If you are developing an algorithm to train a driver-less car, the more it drives, the more it collects data about environment it operates in, better “skilled” the car becomes in driving. Thus it can do a better job of driving than a human being….at least someday..at least in theory! We all know the story of Garry Kasparov, World chess champion losing the famous clash with IBM’s deep blue in a series of 6 matches.

Theory of Reflexivity @ Work

This is where financial data (price, volume, economic activity, GDP, etc.) defers from other data. Most eloquently explained by George Soros – the legendary hedge fund manager.

Reflexivity postulates that the data interacts with current world to change the course of future!  Heavy stuff? Let’s explain this with 2 concepts – objective reality and subjective reality.

Objective reality is unquestioned truth. Temp rose to 30 degrees today. No one can question it.

Subjective reality on the other hand is affected by what participants think of them.
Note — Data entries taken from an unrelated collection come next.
(** * cpar: crop preserving aspect ratio

    A shallow embedding of the per-image core of [src/main.rs]:
    the two edge scans (lines 82-99), the emptiness check (102-104),
    the percentile selection with the extra margin (107-112), the
    aspect-ratio computation (115-123) and the arguments handed to
    [resize_exact] (132-136); around it, the resolution of the
    command-line arguments (7-57, 63-68) and the loop over the sources
    with its file names, I/O errors, panics and saves (70-143), the file
    system being left abstract.

    Machine arithmetic is written out:
    - [u32] and [usize] values are [Z] with their range;
    - [f32] is the IEEE-754 binary32 format, i.e. the Standard Library's
      [spec_float] at precision 24 and maximal exponent 128, with its
      round-to-nearest-even operations;
    - an integer subtraction of two [u32] panics when overflow checks are
      on (debug profile) and wraps modulo 2^32 when they are off
      (release profile); the profile is an explicit parameter. *)

From Stdlib Require Import ZArith List Bool Lia.
From Stdlib Require Import Floats.SpecFloat.
From Stdlib Require String.
Import String.StringSyntax.
Import ListNotations.

Open Scope Z_scope.

(** ** Machine numbers *)

Module F32.

Definition prec : Z := 24.
Definition emax : Z := 128.

(** [n as f32] for an integer [n] (round to nearest, ties to even). *)
Definition of_Z (n : Z) : spec_float := binary_normalize prec emax n 0 false.

Definition add : spec_float -> spec_float -> spec_float := SFadd prec emax.
Definition sub : spec_float -> spec_float -> spec_float := SFsub prec emax.
Definition mul : spec_float -> spec_float -> spec_float := SFmul prec emax.
Definition div : spec_float -> spec_float -> spec_float := SFdiv prec emax.
Definition ltb : spec_float -> spec_float -> bool := SFltb.

Definition one : spec_float := of_Z 1.

(** [f32::floor]: the largest integer not above [x]; zeros, infinities
    and NaN are returned unchanged. *)
Definition floor (x : spec_float) : spec_float :=
  match x with
  | S754_finite s m e =>
      if 0 <=? e then x
      else binary_normalize prec emax
             (Z.div (cond_Zopp s (Zpos m)) (2 ^ (- e))) 0 s
  | _ => x
  end.

(** [x as uN] for an unsigned integer type whose largest value is
    [max]: rounding toward zero, saturating at [0] and [max], NaN
    giving [0]. *)
Definition to_uint (max : Z) (x : spec_float) : Z :=
  match x with
  | S754_finite false m e => Z.min max (Z.shiftl (Zpos m) e)
  | S754_infinity false => max
  | _ => 0
  end.

End F32.

Abbreviation f32 := spec_float.

Definition u32_max : Z := 2 ^ 32 - 1.
Definition usize_max : Z := 2 ^ 64 - 1.

(** [a - b] on [u32] operands: [None] is the "attempt to subtract with
    overflow" panic of a build with overflow checks, otherwise the
    difference wraps modulo 2^32. *)
Definition u32_sub (overflow_checks : bool) (a b : Z) : option Z :=
  if overflow_checks && (a <? b) then None
  else Some ((a - b) mod 2 ^ 32).

(** ** The pixel grid

    [luma img x y] is [img.get_pixel(x, y).to_luma().0[0]], a [u8]. *)
Record image := {
  width : nat;
  height : nat;
  luma : nat -> nat -> Z
}.

(** ** The resolved configuration of one run (lines 63-68 and the
    [blur] and [downscale] flags). *)
Record config := {
  x_threshold : Z;
  y_threshold : Z;
  x_percentile_arg : Z;   (* the u8 percentile, 0..100 *)
  y_percentile_arg : Z;
  x_extra : Z;
  y_extra : Z;
  blur : option f32;
  downscale : f32
}.

(** ** EdgeScanner (lines 81-99) *)

(** The inner loop [for x in (0..n).rev() { if p(x) { ...; break } }]:
    the first index met going down from [n-1] to [0]. *)
Fixpoint rev_find (p : nat -> bool) (n : nat) : option nat :=
  match n with
  | O => None
  | S k => if p k then Some k else rev_find p k
  end.

(** One iteration of an outer loop: push the index the inner loop
    breaks at, if any. *)
Definition push_found (acc : list Z) (found : option nat) : list Z :=
  match found with
  | Some i => acc ++ [Z.of_nat i]
  | None => acc
  end.

(** Right edge: for each row [y], the last column darker than [t]. *)
Definition scan_x (img : image) (t : Z) : list Z :=
  fold_left
    (fun acc y => push_found acc (rev_find (fun x => luma img x y <? t) (width img)))
    (seq 0 (height img)) [].
(** ** The print buffer, continued *)

(** X25.  As long as [offset + needed] fits [size_t], a call of [ensure]
    that returns a pointer returns [buffer + offset] of a buffer with room
    for [needed] more bytes behind the offset; the offset and the mode are
    unchanged, and so are the first [length] bytes of the buffer, also when
    it was replaced by a larger one. *)
Theorem ensure_gives_room_and_keeps_content (w : N) (malloc_fn : malloc_hook)
    (p p' : PrintBuffer.printbuffer) (old : bytes) (n off : Z) :
  PrintBuffer.buffer p = Some old ->
  List.length old = Z.to_nat (PrintBuffer.length p) ->
  0 <= PrintBuffer.offset p + n < PrintBuffer.size_modulus w ->
  PrintBuffer.ensure w malloc_fn p n = (p', Some off) ->
  off = PrintBuffer.offset p
  /\ PrintBuffer.offset p' = PrintBuffer.offset p
  /\ PrintBuffer.noalloc p' = PrintBuffer.noalloc p
  /\ PrintBuffer.offset p + n <= PrintBuffer.length p'
  /\ PrintBuffer.length p <= PrintBuffer.length p'
  /\ exists new,
       PrintBuffer.buffer p' = Some new
       /\ take (Z.to_nat (PrintBuffer.length p)) new = old.
Proof.
  intros Hb Hlen Hfit Hrun.
  rewrite (ensure_spec w malloc_fn p old n Hb Hfit) in Hrun.
  destruct (Z.leb_spec (PrintBuffer.offset p + n) (PrintBuffer.length p)).
  - injection Hrun as <- <-. split_and!; try done; try lia.
    exists old. split; [done|]. rewrite <- Hlen. apply firstn_all.
  - destruct (PrintBuffer.noalloc p); [discriminate|]. cbv zeta in Hrun.
    destruct (Z.leb_spec
                (PrintBuffer.wrap w
                   (Z.max (PrintBuffer.length p) (PrintBuffer.offset p + n)
                    * 2))
                (PrintBuffer.offset p + n)); [discriminate|].
    destruct (malloc_fn _) as [newbuffer|]; [|discriminate].
    injection Hrun as <- <-. cbn. split_and!; try done; try lia.
    eexists. split; [reflexivity|].
    rewrite take_app_le by (rewrite length_take; lia).
    rewrite take_take, Nat.min_id, <- Hlen. apply firstn_all.
Qed.

Lemma ensure_gives_room_and_keeps_content_witness :
  let p := PrintBuffer.mkPB (Some [1; 2]) 2 0 false in
  let p' := PrintBuffer.mkPB
              (Some ([1; 2] ++ drop 2 [7; 7; 7; 7; 7; 7; 7; 7])) 8 0 false in
  PrintBuffer.ensure 32 (fun _ => Some [7; 7; 7; 7; 7; 7; 7; 7]) p 4
  = (p', Some 0)
  /\ PrintBuffer.offset p' = PrintBuffer.offset p
  /\ PrintBuffer.noalloc p' = PrintBuffer.noalloc p
  /\ PrintBuffer.offset p + 4 <= PrintBuffer.length p'
  /\ PrintBuffer.length p <= PrintBuffer.length p'
  /\ exists new,
       PrintBuffer.buffer p' = Some new
       /\ take (Z.to_nat (PrintBuffer.length p)) new = [1; 2].
Proof.
  intros p p'. split; [reflexivity|].
  apply (ensure_gives_room_and_keeps_content 32
           (fun _ => Some [7; 7; 7; 7; 7; 7; 7; 7]) p p' [1; 2] 4 0).
  - reflexivity.
  - reflexivity.
  - vm_compute. split; [discriminate|reflexivity].
  - reflexivity.
Defined.
(** * reg-notify-github-plugin: the GitHub notifier plugin

    A shallow embedding of
    [packages/reg-notify-github-plugin/src/github-notifier-plugin.ts]
    and the properties of its [init], [notify] and [_createCommentBody].

    Asynchronous code is embedded in a small trace-and-outcome monad: a
    computation yields the list of observable events it performed (logger
    calls and remote API calls, in program order) together with the way
    its promise settled. *)

From Stdlib Require Import String Ascii List ZArith Bool Arith Lia.
From Stdlib Require Import DecimalString.
Import ListNotations.
Local Open Scope string_scope.

(* ================================================================== *)
(** ** JavaScript values *)

(** The primitive values an untyped options object or a thrown value can
    carry.  Numbers are restricted to integers, the only ones that occur. *)
Module Js.

Inductive value : Type :=
| undefined
| null
| boolean (b : bool)
| number (z : Z)
| str (s : string).

(** ToBoolean. *)
Definition truthy (v : value) : bool :=
  match v with
  | undefined | null => false
  | boolean b => b
  | number z => negb (Z.eqb z 0)
  | str s => negb (String.eqb s "")
  end.

(** [v === w]. *)
Definition strict_eq (v w : value) : bool :=
  match v, w with
  | undefined, undefined => true
  | null, null => true
  | boolean a, boolean b => Bool.eqb a b
  | number a, number b => Z.eqb a b
  | str a, str b => String.eqb a b
  | _, _ => false
  end.

(** [v !== w]. *)
Definition strict_neq (v w : value) : bool := negb (strict_eq v w).

(** [v ?? d]. *)
Definition coalesce (v d : value) : value :=
  match v with
  | undefined | null => d
  | _ => v
  end.

(** [v || d]. *)
Definition or (v d : value) : value := if truthy v then v else d.

(** [v && w]. *)
Definition and (v w : value) : value := if truthy v then w else v.

(** ToString of a non-negative integer such as an array length. *)
Definition nat_to_string (n : nat) : string :=
  NilZero.string_of_uint (Nat.to_uint n).

(** ToString, as performed by template-literal interpolation. *)
Definition to_string (v : value) : string :=
  match v with
  | undefined => "undefined"
  | null => "null"
  | boolean true => "true"
  | boolean false => "false"
  | number z => NilZero.string_of_int (Z.to_int z)
  | str s => s
  end.

(** Truthiness of an optional string property ([undefined] when absent). *)
Definition truthy_opt (o : option string) : bool :=
  match o with
  | None => false
  | Some s => negb (String.eqb s "")
  end.

(** ToString of an optional string property. *)
Definition to_string_opt (o : option string) : string :=
  match o with
  | None => "undefined"
  | Some s => s
  end.

(** [s.split(sep)] for a one-character separator. *)
Fixpoint split (sep : ascii) (s : string) : list string :=
  match s with
  | EmptyString => [EmptyString]
  | String c rest =>
      if Ascii.eqb c sep then EmptyString :: split sep rest
      else match split sep rest with
           | [] => [String c EmptyString]
           | h :: t => String c h :: t
           end
  end.

End Js.

(** The line terminator inside a template literal. *)
Definition LF : ascii := Ascii.ascii_of_nat 10.
Definition nl : string := String LF EmptyString.

(* ================================================================== *)
(** ** Data model *)

(** [interface GitHubPluginOption]; a field that is absent reads as
    [Js.undefined]. *)
Record GitHubPluginOption : Type := mkOption {
  opt_clientId : Js.value;
  opt_installationId : Js.value;
  opt_owner : Js.value;
  opt_repository : Js.value;
  opt_regconfigId : Js.value;
  opt_prComment : Js.value;
  opt_prCommentBehavior : Js.value;
  opt_setCommitStatus : Js.value;
  opt_customEndpoint : Js.value;
  opt_shortDescription : Js.value
}.

(** [BaseEventBody] of reg-gh-app-interface: the fields this file reads. *)
Record BaseEventBody : Type := mkApiOpt {
  installationId : Js.value;
  owner : Js.value;
  repository : Js.value
}.

(** The [error] member of [interface GhAppStatusCodeError]. *)
Record ErrorBody : Type := mkErrorBody { message : string }.

(** What a remote call fails with: [interface GhAppStatusCodeError],
    widened to any thrown object.  [name] is whatever the object carries
    there, and [error] is absent for objects that are not of that
    interface. *)
Record Reason : Type := mkReason {
  name : Js.value;
  statusCode : Js.value;
  error : option ErrorBody
}.

(** What a promise of this file can reject with. *)
Inductive Thrown : Type :=
| ThrownReason (r : Reason)
| ThrownErrorBody (e : ErrorBody)
| ThrownTypeError
| ThrownError (msg : string)
| ThrownExternal.

(** HEAD as tiny-commit-walker reports it. *)
Inductive HeadType : Type := TypeBranch | TypeCommit.

Record Commit : Type := mkCommit { hash : string }.

Record Branch : Type := mkBranch {
  branch_name : string;
  branch_commit : Commit
}.

Record Head : Type := mkHead {
  head_type : HeadType;
  head_branch : option Branch;
  head_commit : option Commit
}.

(** The repository object.  Its synchronous read of HEAD either returns a
    HEAD or throws, as it does when the reference cannot be read. *)
Record Repository : Type := mkRepository { readHeadSync : unit -> Thrown + Head }.

Record ComparisonResult : Type := mkComparisonResult {
  failedItems : list string;
  newItems : list string;
  deletedItems : list string;
  passedItems : list string
}.

Record NotifyParams : Type := mkNotifyParams {
  comparisonResult : ComparisonResult;
  reportUrl : option string
}.

Inductive State : Type := success | failure.

Record Metadata : Type := mkMetadata {
  md_failedItemsCount : nat;
  md_newItemsCount : nat;
  md_deletedItemsCount : nat;
  md_passedItemsCount : nat;
  md_shortDescription : Js.value
}.

Record UpdateStatusBody : Type := mkUpdateStatusBody {
  us_apiOpt : BaseEventBody;
  us_sha1 : string;
  us_description : string;
  us_state : State;
  us_reportUrl : option string;
  us_metadata : option Metadata
}.

Record CommentToPrBody : Type := mkCommentToPrBody {
  pc_apiOpt : BaseEventBody;
  behavior : Js.value;
  branchName : string;
  headOid : string;
  failedItemsCount : nat;
  newItemsCount : nat;
  deletedItemsCount : nat;
  passedItemsCount : nat;
  shortDescription : Js.value;
  regconfigId : Js.value;
  pc_reportUrl : option string
}.

(** *** The remote API *)

Record CreateCommitStatusArgs : Type := mkCreateCommitStatusArgs {
  cs_owner : Js.value;
  cs_repo : Js.value;
  cs_sha : string;
  cs_state : State;
  cs_description : string;
  cs_context : string;
  cs_target_url : option string
}.

Record PullsListArgs : Type := mkPullsListArgs {
  pl_owner : Js.value;
  pl_repo : Js.value;
  pl_head : string
}.

Record CreateCommentArgs : Type := mkCreateCommentArgs {
  cc_owner : Js.value;
  cc_repo : Js.value;
  cc_issue_number : Z;
  cc_body : string
}.

Record PullRequest : Type := mkPullRequest { pr_number : Z }.

(** One answer per endpoint: [notify] calls each endpoint at most once, so
    a function of the arguments describes any behaviour of the service. *)
Record Octokit : Type := mkOctokit {
  createCommitStatus : CreateCommitStatusArgs -> Reason + unit;
  pulls_list : PullsListArgs -> Reason + list PullRequest;
  createComment : CreateCommentArgs -> Reason + unit
}.

(** [logger.colors]: the only part of the logger that computes a value. *)
Record PluginLogger : Type := mkLogger {
  green : string -> string;
  yellow : string -> string;
  red : string -> string
}.

Record PluginCreateOptions : Type := mkConfig {
  noEmit : bool;
  logger : PluginLogger;
  options : GitHubPluginOption
}.

(** The instance fields of [class GitHubNotifierPlugin]. *)
Record GitHubNotifierPlugin : Type := mkPlugin {
  _logger : PluginLogger;
  _noEmit : bool;
  _apiOpt : BaseEventBody;
  _prComment : bool;
  _setCommitStatus : bool;
  _behavior : Js.value;
  _shortDescription : Js.value;
  _regconfigId : Js.value;
  _apiPrefix : Js.value;
  _repo : Repository;
  _octokit : Octokit
}.

(* ================================================================== *)
(** ** Observable events and the asynchronous monad *)

Inductive VerboseArg : Type :=
| ArgReportUrl (u : option string)
| ArgPr (pr : PullRequest).

Inductive Event : Type :=
| LogError (msg : string)
| LogInfo (msg : string)
| LogWarn (msg : string)
| LogVerbose (msg : string) (arg : VerboseArg)
| CallCreateCommitStatus (args : CreateCommitStatusArgs)
| CallPullsList (args : PullsListArgs)
| CallCreateComment (args : CreateCommentArgs)
| GetSpinner (text : string)
| SpinnerStart
| SpinnerStop.

Inductive Settled (E A : Type) : Type :=
| Fulfilled (a : A)
| Rejected (e : E).
Arguments Fulfilled {E A} a.
Arguments Rejected {E A} e.

Definition Async (E A : Type) : Type := (list Event * Settled E A)%type.

Definition ret {E A} (a : A) : Async E A := ([], Fulfilled a).

Definition reject {E A} (e : E) : Async E A := ([], Rejected e).

Definition bind {E A B} (m : Async E A) (f : A -> Async E B) : Async E B :=
  match m with
  | (t, Fulfilled a) => let (t', o) := f a in ((t ++ t')%list, o)
  | (t, Rejected e) => (t, Rejected e)
  end.

(** [try { m } catch (err) { h err }]. *)
Definition try_catch {E E' A} (m : Async E A) (h : E -> Async E' A) : Async E' A :=
  match m with
  | (t, Fulfilled a) => (t, Fulfilled a)
  | (t, Rejected e) => let (t', o) := h e in ((t ++ t')%list, o)
  end.

Definition emit {E} (e : Event) : Async E unit := ([e], Fulfilled tt).

(** [await] of a remote call: the call is recorded, then it settles. *)
Definition await_call {A} (e : Event) (answer : Reason + A) : Async Reason A :=
  ([e], match answer with inl r => Rejected r | inr a => Fulfilled a end).

Declare Scope async_scope.
Delimit Scope async_scope with async.
Notation "x <- m ;; k" := (bind m (fun x => k))
  (at level 61, m at next level, right associativity) : async_scope.
Notation "m ;; k" := (bind m (fun _ => k))
  (at level 61, right associativity) : async_scope.
Local Open Scope async_scope.

(* ================================================================== *)
(** ** The program *)

Definition isGhAppError (x : Reason) : bool :=
  Js.truthy (Js.and (name x) (Js.boolean (Js.strict_eq (name x) (Js.str "StatusCodeError")))).

Definition errorHandler (reason : Reason) : Async Thrown unit :=
  if isGhAppError reason then
    match error reason with
    | Some e => emit (LogError (message e)) ;; reject (ThrownErrorBody e)
    | None => reject ThrownTypeError
    end
  else reject (ThrownReason reason).

Definition _createCommentBody (body : CommentToPrBody) : string :=
  "Comparison result:" ++ nl ++
  "    - Failed items: " ++ Js.nat_to_string (failedItemsCount body) ++ nl ++
  "    - New items: " ++ Js.nat_to_string (newItemsCount body) ++ nl ++
  "    - Deleted items: " ++ Js.nat_to_string (deletedItemsCount body) ++ nl ++
  "    - Passed items: " ++ Js.nat_to_string (passedItemsCount body) ++ nl ++
  "    " ++ (if Js.truthy (shortDescription body)
             then " - Short descriptions enabled" else "") ++ nl ++
  "    " ++ (if Js.truthy_opt (pc_reportUrl body)
             then " - [Report URL](" ++ Js.to_string_opt (pc_reportUrl body) ++ ")"
             else "").

(** Lines 97 and 98 of [notify]. *)
Definition state_of (failedItemsCount newItemsCount deletedItemsCount : nat) : State :=
  if Nat.eqb (failedItemsCount + newItemsCount + deletedItemsCount) 0
  then success else failure.

Definition description_of (state : State) : string :=
  match state with
  | success => "Regression testing passed"
  | failure => "Regression testing failed"
  end.

(** Lines 101 to 108: the commit id of HEAD, if it has one. *)
Definition sha1_of (head : Head) : option string :=
  match head_branch head with
  | Some b => Some (hash (branch_commit b))
  | None =>
      match head_commit head with
      | Some c => Some (hash c)
      | None => None
      end
  end.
Put simply, what market participants think of market affects market and how market moves affects what participants think of it!!

Reflexivity makes the job of finding algorithm that works over a long period of time almost impossible!!

Statistical frailty - Finding a relationship that may not exist

The idea behind many quant strategies is that some variable of interest – say, a “rate of change” of price – can be modeled as some function of available data. The function of the data could be something as simple as a factor regression model or something as complex as a many-layered deep learning computation.

Thus it makes an assumption of finding the price based on finite number of input variables. However, markets have proven time and again that it is a complex concoction of human emotions, financial data, geo political news and many more. As kids, I am sure, you played with a kaleidoscope. That fascinating toy which created different combinations of glass every time you gave it a little twirl. Markets are like a kaleidoscope driven by thousands nah.. millions of data points. This makes it difficult to be modeled!!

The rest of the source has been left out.